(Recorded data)
Definition process_recived_packet_to_me (now : Z) (pkt : avPacket) (i : nat) : K unit :=
  let add := av_address_to_string (src pkt) in
  let rsa := RSA_of_n (default [] (publickey pkt)) in
  if String.eqb (upperlayerpotocol pkt) "pkask" then async_send_agmp_pkreply i add
  else if String.eqb (upperlayerpotocol pkt) "pkreply" then
    let* crt := st_lift (deref (d2i_X509 (default [] (payload pkt)))) in
    let* pkey := st_lift (deref (X509_get_pubkey crt)) in
    let* key := st_lift (deref (EVP_PKEY_get1_RSA pkey)) in
    kernel_add_key add key (now + hours 500)
  else
    let* data := match payload pkt with
      | Some c =>
          let* stage1decypted := st_lift (RSA_public_decrypt rsa c) in
          let* mine := st_lift (deref (get_rsa_key i)) in
          st_lift (RSA_private_decrypt mine stage1decypted)
      | None => st_ret []
      end in
    if String.eqb (upperlayerpotocol pkt) "avim" then push_recv (add, data) else st_ret tt.

(** The forwarding half of [process_recived_packet]. *)
Definition forward_packet (pkt : avPacket) : K unit :=
  if time_to_live pkt <=? 1 then st_ret tt
  else
    let pkt := set_time_to_live pkt (time_to_live pkt - 1) in
    let* interface := kernel_select_route (av_address_to_string (dest pkt)) in
    match interface with
    | None => st_ret tt
    | Some nd =>
        ask_ifname (node_if nd) ;;- (* for the log line *)
        async_interface_write_packet (node_if nd) pkt None
    end.

(** "Trust on first use": the key the packet carries. *)
Definition learn_key (now : Z) (pkt : avPacket) : K unit :=
  let add := av_address_to_string (src pkt) in
  let* stored_key := kernel_find_key add in
  match stored_key, publickey pkt with
  | None, Some n => kernel_add_key add (RSA_of_n n) (now + hours 500)
  | _, _ => st_ret tt
  end.

Definition process_recived_packet (now : Z) (pkt : avPacket) (i : nat) : K unit :=
  scope_exit (wake now Post (pred pkt) ec_success) (
    learn_key now pkt ;;-
    let* me := is_to_me (dest pkt) in
    if me then process_recived_packet_to_me now pkt i else forward_packet pkt).

(** ** The coroutines of an interface *)

(** [interface_writer] from its loop head to the next yield. *)
Definition interface_writer (i : nat) : K unit :=
  let* a := get_if i in
  if quitting a then st_ret tt
  else with_queue i (fun q => Ret (async_pop_impl i q)).

(** Resumed from [async_pop]: leave the loop or start writing. *)
Definition writer_popped (i : nat) (ec : error_code) (v : write_request) : K unit :=
  if failed ec then st_ret tt
  else
    let* a := get_if i in
    set_if i (set_writing (writing a ++ [v]) a).

(** The [n]-th suspended writer resumed from [async_write_packet], its variable
    [ec] being what the call made of it; then back to the loop head. *)
Definition writer_wrote (now : Z) (i n : nat) (ec : error_code) : K unit :=
  let* a := get_if i in
  match writing a !! n with
  | None => st_ret tt (* no such writer: not an event *)
  | Some (_, handler) =>
      set_if i (set_writing (delete n (writing a)) a) ;;-
      match handler with Some id => resume_send now id ec | None => st_ret tt end ;;-
      interface_writer i
  end.

(** The end of [interface_runner], after its loop. *)
Definition runner_exit (i : nat) : K unit :=
  with_queue i cancele ;;-
  let* name := ask_ifname i in
  let* t := read_k (fun k => remove_interface name (table k)) in
  st_modify (set_table t).

(** [interface_runner] from its loop head. *)
Definition interface_runner (i : nat) : K unit :=
  let* a := get_if i in
  if quitting a then runner_exit i else set_if i (set_reading (S (reading a)) a).

(** A runner resumed from [async_read_packet]. *)
Definition runner_read (now : Z) (i : nat) (avpkt : option avPacket) : K unit :=
  let* a := get_if i in
  match reading a with
  | O => st_ret tt (* no such runner: not an event *)
  | S n =>
      set_if i (set_reading n a) ;;-
      match avpkt with
      | Some pkt =>
          wake now Pre (pred pkt) ec_success ;;-
          io_post [TProcess pkt i]
      | None =>
          let* a := get_if i in
          set_if i (set_quitting true a)
      end ;;-
      interface_runner i
  end.

(** ** async_recvfrom_op *)
Definition async_recvfrom_op (id : nat) : K unit := fun k =>
  let r := async_pop_impl id (m_recv_buffer k) in
  io_post (r.2 ≫= recv_task) (set_recv r.1 k).

Definition recv_popped (id : nat) (ec : error_code) (v : string * bytes) : K unit :=
  st_modify (add_log (RecvDone id ec (if failed ec then None else Some v))).

(** ** The timers *)
Definition timer1_start : K unit :=
  st_modify (fun k => if m_quitting k then k else with_timers (m_quitting k) true (timer2_armed k) k).
Definition timer2_start : K unit :=
  st_modify (fun k => if m_quitting k then k else with_timers (m_quitting k) (timer1_armed k) true k).

Definition timer1_tick (now : Z) (ec : error_code) : K unit :=
  timer1_start ;;-
  wake now Post (expired now) timed_out ;;-
  wake now Pre (expired now) timed_out.

Definition kernel_purge (now : Z) : K unit :=
  let* ks := read_k (fun k => purge_RSA_pubkey now (trusted_pubkey k)) in
  st_modify (set_keys ks).

Definition timer2_tick (now : Z) (ec : error_code) : K unit :=
  timer2_start ;;- kernel_purge now.

(** ** The members of avkernel *)
Definition add_interface (i : nat) : K bool :=
  ask_ifname i ;;-
  let* _ := st_lift (deref (remote_address i)) in
  let* name := ask_ifname i in
  st_modify (fun k => with_counters (names_asked k) (S (next_node k)) (next_op k)
    (set_table (insert_interface name {| node_id := next_node k; node_if := i |} (table k)) k)) ;;-
  io_post [TRunner i; TWriter i] ;;-
  let* name := ask_ifname i in
  read_k (fun k => Ret (bool_decide (is_Some (m_avifs (table k) !! name)))).

Definition kernel_add_route (targetAddress gateway ifname : string) (metric : Z) : K bool :=
  let* r := read_k (fun k => add_route targetAddress gateway ifname metric (table k)) in
  st_modify (set_table r.2) ;;- st_ret r.1.

Definition new_op : K nat := fun k =>
  (Ret (next_op k), with_counters (names_asked k) (next_node k) (S (next_op k)) k).

Definition async_sendto (target : string) (data : bytes) : K nat :=
  let* id := new_op in io_post [TSendto id target data] ;;- st_ret id.

Definition async_recvfrom : K nat :=
  let* id := new_op in io_post [TRecvfrom id] ;;- st_ret id.

(** [~avkernel] *)
Definition destroy : K unit :=
  st_modify (fun k => with_timers true (timer1_armed k) (timer2_armed k) k).

(** ** Events *)
Inductive event :=
  | EConstruct (i : nat)                       (* a new avif *)
  | EAddInterface (i : nat)                    (* of a constructed avif *)
  | EAddRoute (target gateway ifname : string) (metric : Z)
  | ESendto (target : string) (data : bytes)
  | ERecvfrom
  | EDestroy
  | ERun (n : nat) (now : Z)                   (* the io_service runs a task *)
  | ERead (i : nat) (avpkt : option avPacket) (now : Z)
  | EWrote (i n : nat) (ec : error_code) (now : Z)
  | ETimer1 (ec : error_code) (now : Z)
  | ETimer2 (ec : error_code) (now : Z).

Definition run_task (now : Z) (t : task) : K unit :=
  match t with
  | TProcess pkt i => process_recived_packet now pkt i
  | TRunner i => interface_runner i
  | TWriter i => interface_writer i
  | TSendto id target data => async_sendto_op now id target data
  | TRecvfrom id => async_recvfrom_op id
  | TWriterPop i ec v => writer_popped i ec v
  | TRecvPop id ec v => recv_popped id ec v
  end.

» **EXERCISE DIRECTIONS**: Return the lines from the line containing "Definition new_op : K nat := fun k =>" to the end of the entries above, exactly as they appear and with no other output.

» **EXPECTED ANSWER**:
Definition new_op : K nat := fun k =>
  (Ret (next_op k), with_counters (names_asked k) (next_node k) (S (next_op k)) k).

Definition async_sendto (target : string) (data : bytes) : K nat :=
  let* id := new_op in io_post [TSendto id target data] ;;- st_ret id.

Definition async_recvfrom : K nat :=
  let* id := new_op in io_post [TRecvfrom id] ;;- st_ret id.

(** [~avkernel] *)
Definition destroy : K unit :=
  st_modify (fun k => with_timers true (timer1_armed k) (timer2_armed k) k).

(** ** Events *)
Inductive event :=
  | EConstruct (i : nat)                       (* a new avif *)
  | EAddInterface (i : nat)                    (* of a constructed avif *)
  | EAddRoute (target gateway ifname : string) (metric : Z)
  | ESendto (target : string) (data : bytes)
  | ERecvfrom
  | EDestroy
  | ERun (n : nat) (now : Z)                   (* the io_service runs a task *)
  | ERead (i : nat) (avpkt : option avPacket) (now : Z)
  | EWrote (i n : nat) (ec : error_code) (now : Z)
  | ETimer1 (ec : error_code) (now : Z)
  | ETimer2 (ec : error_code) (now : Z).

Definition run_task (now : Z) (t : task) : K unit :=
  match t with
  | TProcess pkt i => process_recived_packet now pkt i
  | TRunner i => interface_runner i
  | TWriter i => interface_writer i
  | TSendto id target data => async_sendto_op now id target data
  | TRecvfrom id => async_recvfrom_op id
  | TWriterPop i ec v => writer_popped i ec v
  | TRecvPop id ec v => recv_popped id ec v
  end.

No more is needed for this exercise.